WHAT THE TASK REQUIRES
Go through the listing and return every line with "value" in it.

== RECORDS FOR PROCESSING ==

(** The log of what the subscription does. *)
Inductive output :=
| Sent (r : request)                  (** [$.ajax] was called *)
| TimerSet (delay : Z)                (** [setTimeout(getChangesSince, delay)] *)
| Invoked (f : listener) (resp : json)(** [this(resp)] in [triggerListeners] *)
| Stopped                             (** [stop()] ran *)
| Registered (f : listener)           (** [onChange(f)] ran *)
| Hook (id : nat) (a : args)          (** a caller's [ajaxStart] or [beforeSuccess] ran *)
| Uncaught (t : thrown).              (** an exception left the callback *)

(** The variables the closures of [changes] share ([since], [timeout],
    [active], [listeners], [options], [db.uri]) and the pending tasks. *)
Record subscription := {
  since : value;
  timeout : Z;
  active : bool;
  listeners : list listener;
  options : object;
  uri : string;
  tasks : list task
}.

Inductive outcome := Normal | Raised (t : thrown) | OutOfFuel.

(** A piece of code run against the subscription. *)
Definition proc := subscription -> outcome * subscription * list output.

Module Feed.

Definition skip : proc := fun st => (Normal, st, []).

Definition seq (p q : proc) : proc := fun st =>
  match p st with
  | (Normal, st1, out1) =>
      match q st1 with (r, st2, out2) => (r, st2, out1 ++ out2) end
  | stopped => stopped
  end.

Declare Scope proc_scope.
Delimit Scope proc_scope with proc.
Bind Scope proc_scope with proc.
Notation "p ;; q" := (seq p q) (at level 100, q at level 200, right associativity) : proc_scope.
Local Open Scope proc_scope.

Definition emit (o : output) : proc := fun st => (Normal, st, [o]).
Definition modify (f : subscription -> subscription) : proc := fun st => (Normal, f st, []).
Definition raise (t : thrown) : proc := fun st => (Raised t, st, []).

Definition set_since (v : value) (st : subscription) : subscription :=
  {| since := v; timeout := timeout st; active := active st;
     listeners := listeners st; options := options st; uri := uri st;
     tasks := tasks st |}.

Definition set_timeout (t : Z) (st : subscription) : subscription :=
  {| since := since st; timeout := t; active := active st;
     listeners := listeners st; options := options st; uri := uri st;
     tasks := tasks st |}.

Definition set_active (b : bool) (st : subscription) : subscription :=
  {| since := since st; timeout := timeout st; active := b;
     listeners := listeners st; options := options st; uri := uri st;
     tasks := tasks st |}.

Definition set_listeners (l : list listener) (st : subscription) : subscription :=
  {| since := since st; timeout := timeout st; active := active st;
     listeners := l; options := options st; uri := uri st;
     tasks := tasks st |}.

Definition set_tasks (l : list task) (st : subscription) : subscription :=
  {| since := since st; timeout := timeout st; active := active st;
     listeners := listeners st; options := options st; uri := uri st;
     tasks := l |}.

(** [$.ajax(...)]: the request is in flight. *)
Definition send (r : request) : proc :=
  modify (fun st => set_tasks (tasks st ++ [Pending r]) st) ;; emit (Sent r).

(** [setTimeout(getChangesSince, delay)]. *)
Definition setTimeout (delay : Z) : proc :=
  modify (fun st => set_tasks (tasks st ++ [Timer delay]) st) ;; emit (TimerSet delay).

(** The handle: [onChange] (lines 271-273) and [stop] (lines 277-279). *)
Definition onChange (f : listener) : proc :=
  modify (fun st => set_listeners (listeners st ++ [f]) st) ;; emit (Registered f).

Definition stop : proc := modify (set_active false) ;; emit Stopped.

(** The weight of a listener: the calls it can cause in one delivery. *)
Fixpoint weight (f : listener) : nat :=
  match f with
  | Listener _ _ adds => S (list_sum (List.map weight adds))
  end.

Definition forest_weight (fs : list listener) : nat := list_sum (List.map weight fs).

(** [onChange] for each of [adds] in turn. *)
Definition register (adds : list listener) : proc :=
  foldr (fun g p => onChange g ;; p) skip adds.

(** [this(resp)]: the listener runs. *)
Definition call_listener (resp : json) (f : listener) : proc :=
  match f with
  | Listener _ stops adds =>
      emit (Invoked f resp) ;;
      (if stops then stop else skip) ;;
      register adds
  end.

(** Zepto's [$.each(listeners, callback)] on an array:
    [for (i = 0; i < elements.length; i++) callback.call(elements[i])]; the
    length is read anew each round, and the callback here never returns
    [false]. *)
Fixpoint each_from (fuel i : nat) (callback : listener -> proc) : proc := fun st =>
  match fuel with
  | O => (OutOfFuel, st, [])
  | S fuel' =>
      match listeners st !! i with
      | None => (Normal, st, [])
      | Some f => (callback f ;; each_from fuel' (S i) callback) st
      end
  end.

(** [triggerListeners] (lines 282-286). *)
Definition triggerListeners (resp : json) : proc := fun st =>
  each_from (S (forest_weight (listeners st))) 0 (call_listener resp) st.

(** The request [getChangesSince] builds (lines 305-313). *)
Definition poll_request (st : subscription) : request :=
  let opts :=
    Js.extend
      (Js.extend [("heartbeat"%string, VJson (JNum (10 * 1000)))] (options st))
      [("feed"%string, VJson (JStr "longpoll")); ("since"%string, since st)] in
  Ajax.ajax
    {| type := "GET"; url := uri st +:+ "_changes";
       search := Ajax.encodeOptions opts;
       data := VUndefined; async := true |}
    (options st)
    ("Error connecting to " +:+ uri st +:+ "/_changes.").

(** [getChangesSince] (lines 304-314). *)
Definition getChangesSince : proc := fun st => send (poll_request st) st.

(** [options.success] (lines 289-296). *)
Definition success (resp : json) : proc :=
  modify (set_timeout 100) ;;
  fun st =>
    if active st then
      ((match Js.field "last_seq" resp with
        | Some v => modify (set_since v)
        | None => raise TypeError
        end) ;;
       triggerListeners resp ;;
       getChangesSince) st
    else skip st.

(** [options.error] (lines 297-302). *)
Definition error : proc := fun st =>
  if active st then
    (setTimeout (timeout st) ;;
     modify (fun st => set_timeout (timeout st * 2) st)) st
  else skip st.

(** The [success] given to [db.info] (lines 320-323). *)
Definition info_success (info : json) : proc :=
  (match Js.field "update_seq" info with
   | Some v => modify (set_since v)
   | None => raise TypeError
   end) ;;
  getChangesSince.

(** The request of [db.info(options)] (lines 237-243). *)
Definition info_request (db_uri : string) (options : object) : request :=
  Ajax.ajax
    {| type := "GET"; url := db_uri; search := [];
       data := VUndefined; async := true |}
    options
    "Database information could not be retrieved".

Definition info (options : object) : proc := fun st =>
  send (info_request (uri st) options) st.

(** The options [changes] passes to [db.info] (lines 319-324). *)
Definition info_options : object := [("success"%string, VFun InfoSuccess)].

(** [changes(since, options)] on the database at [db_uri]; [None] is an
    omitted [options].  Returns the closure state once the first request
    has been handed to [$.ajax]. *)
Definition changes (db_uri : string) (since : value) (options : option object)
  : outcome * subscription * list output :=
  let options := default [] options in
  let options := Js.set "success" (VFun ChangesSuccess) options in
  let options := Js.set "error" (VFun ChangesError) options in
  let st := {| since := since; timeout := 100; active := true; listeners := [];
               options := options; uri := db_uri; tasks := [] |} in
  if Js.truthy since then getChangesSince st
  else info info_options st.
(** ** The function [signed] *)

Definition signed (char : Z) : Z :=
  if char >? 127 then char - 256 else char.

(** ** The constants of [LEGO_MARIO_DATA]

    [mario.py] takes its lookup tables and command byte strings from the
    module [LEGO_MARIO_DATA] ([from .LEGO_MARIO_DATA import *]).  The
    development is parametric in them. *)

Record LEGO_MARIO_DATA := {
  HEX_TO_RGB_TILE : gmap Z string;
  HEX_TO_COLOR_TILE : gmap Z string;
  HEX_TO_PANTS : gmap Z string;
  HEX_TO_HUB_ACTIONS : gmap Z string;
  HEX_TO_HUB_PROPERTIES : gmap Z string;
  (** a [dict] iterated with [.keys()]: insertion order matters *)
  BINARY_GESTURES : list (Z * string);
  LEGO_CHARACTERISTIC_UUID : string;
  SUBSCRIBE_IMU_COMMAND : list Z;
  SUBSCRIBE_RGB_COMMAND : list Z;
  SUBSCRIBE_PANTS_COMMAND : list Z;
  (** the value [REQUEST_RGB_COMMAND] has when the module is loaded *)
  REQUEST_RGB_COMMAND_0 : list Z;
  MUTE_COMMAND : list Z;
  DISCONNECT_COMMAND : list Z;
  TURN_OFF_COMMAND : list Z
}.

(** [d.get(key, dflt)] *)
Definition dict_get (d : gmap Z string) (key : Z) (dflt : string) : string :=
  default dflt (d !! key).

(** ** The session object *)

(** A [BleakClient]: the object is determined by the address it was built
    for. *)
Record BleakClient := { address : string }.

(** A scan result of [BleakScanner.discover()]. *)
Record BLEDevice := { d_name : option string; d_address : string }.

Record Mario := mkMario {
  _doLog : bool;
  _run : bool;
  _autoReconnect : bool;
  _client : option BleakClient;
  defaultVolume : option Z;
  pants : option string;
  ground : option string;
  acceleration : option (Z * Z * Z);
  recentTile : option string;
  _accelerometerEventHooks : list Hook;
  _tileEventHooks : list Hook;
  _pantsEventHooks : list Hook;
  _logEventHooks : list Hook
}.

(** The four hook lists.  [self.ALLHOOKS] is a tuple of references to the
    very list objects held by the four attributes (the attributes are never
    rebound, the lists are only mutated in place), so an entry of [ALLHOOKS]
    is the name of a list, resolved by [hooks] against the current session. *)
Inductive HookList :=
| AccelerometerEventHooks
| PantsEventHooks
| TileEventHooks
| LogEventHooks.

===

SOLUTION FOR THIS TASK
  since : value;
Definition set_since (v : value) (st : subscription) : subscription :=
Definition changes (db_uri : string) (since : value) (options : option object)
  (** the value [REQUEST_RGB_COMMAND] has when the module is loaded *)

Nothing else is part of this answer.